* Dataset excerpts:
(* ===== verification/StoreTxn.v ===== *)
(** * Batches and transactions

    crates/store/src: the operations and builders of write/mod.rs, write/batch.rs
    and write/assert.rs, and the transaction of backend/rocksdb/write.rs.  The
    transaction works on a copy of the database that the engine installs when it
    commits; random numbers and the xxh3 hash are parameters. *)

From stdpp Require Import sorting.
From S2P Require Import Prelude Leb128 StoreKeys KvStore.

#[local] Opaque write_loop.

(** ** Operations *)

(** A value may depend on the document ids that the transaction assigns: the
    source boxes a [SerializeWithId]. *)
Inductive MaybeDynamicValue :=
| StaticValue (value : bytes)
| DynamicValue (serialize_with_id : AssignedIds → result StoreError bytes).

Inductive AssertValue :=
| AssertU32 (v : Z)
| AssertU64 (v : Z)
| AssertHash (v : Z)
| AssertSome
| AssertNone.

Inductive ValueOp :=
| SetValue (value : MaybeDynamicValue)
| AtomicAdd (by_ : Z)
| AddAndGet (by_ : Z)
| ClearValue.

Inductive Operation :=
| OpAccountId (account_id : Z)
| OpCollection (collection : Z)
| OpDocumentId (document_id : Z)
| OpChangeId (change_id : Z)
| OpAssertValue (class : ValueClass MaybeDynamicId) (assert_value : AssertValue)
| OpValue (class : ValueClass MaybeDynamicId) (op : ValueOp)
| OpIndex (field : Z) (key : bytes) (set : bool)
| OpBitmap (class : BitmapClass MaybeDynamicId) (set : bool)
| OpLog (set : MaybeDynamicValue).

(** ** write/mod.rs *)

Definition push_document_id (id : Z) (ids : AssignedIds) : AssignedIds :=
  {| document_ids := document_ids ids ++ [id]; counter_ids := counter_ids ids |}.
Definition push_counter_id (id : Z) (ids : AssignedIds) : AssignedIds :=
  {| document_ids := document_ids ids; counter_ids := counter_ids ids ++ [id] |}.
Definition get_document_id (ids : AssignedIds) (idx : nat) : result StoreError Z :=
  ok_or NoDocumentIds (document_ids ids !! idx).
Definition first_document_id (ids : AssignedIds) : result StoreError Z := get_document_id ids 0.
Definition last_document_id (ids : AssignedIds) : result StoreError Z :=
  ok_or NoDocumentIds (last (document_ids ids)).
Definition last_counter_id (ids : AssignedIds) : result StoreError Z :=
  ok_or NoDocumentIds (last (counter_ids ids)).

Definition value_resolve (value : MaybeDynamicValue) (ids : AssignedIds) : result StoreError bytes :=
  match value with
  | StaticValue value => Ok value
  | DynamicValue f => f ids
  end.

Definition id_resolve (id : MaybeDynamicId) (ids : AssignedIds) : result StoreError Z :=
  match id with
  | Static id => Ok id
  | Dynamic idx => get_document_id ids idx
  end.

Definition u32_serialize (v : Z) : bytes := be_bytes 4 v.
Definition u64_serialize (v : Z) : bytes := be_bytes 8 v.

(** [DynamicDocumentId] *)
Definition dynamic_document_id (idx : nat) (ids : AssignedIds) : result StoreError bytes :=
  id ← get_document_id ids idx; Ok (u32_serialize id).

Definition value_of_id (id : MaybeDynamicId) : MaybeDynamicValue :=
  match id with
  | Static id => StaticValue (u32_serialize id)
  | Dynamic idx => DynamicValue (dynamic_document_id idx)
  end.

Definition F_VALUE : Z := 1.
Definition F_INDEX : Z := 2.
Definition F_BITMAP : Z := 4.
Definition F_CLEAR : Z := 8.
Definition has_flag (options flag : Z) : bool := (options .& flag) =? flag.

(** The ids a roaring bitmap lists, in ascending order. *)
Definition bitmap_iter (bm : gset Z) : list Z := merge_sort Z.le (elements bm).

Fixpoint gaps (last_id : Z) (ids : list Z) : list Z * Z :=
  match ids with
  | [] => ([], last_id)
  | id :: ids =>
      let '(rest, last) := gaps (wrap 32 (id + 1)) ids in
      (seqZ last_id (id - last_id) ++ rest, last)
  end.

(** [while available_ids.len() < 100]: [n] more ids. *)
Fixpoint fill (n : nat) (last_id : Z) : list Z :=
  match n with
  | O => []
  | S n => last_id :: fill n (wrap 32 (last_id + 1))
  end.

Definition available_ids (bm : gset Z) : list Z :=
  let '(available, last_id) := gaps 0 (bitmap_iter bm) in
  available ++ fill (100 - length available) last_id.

* WHAT IS BEING ASKED:
What you give back should be exactly the lines of the data above from the line with "transaction works on" through the line with "From S2P Require", both of those included, and nothing more.

* ANSWER TO THE EXERCISE:
    transaction works on a copy of the database that the engine installs when it
    commits; random numbers and the xxh3 hash are parameters. *)

From stdpp Require Import sorting.
From S2P Require Import Prelude Leb128 StoreKeys KvStore.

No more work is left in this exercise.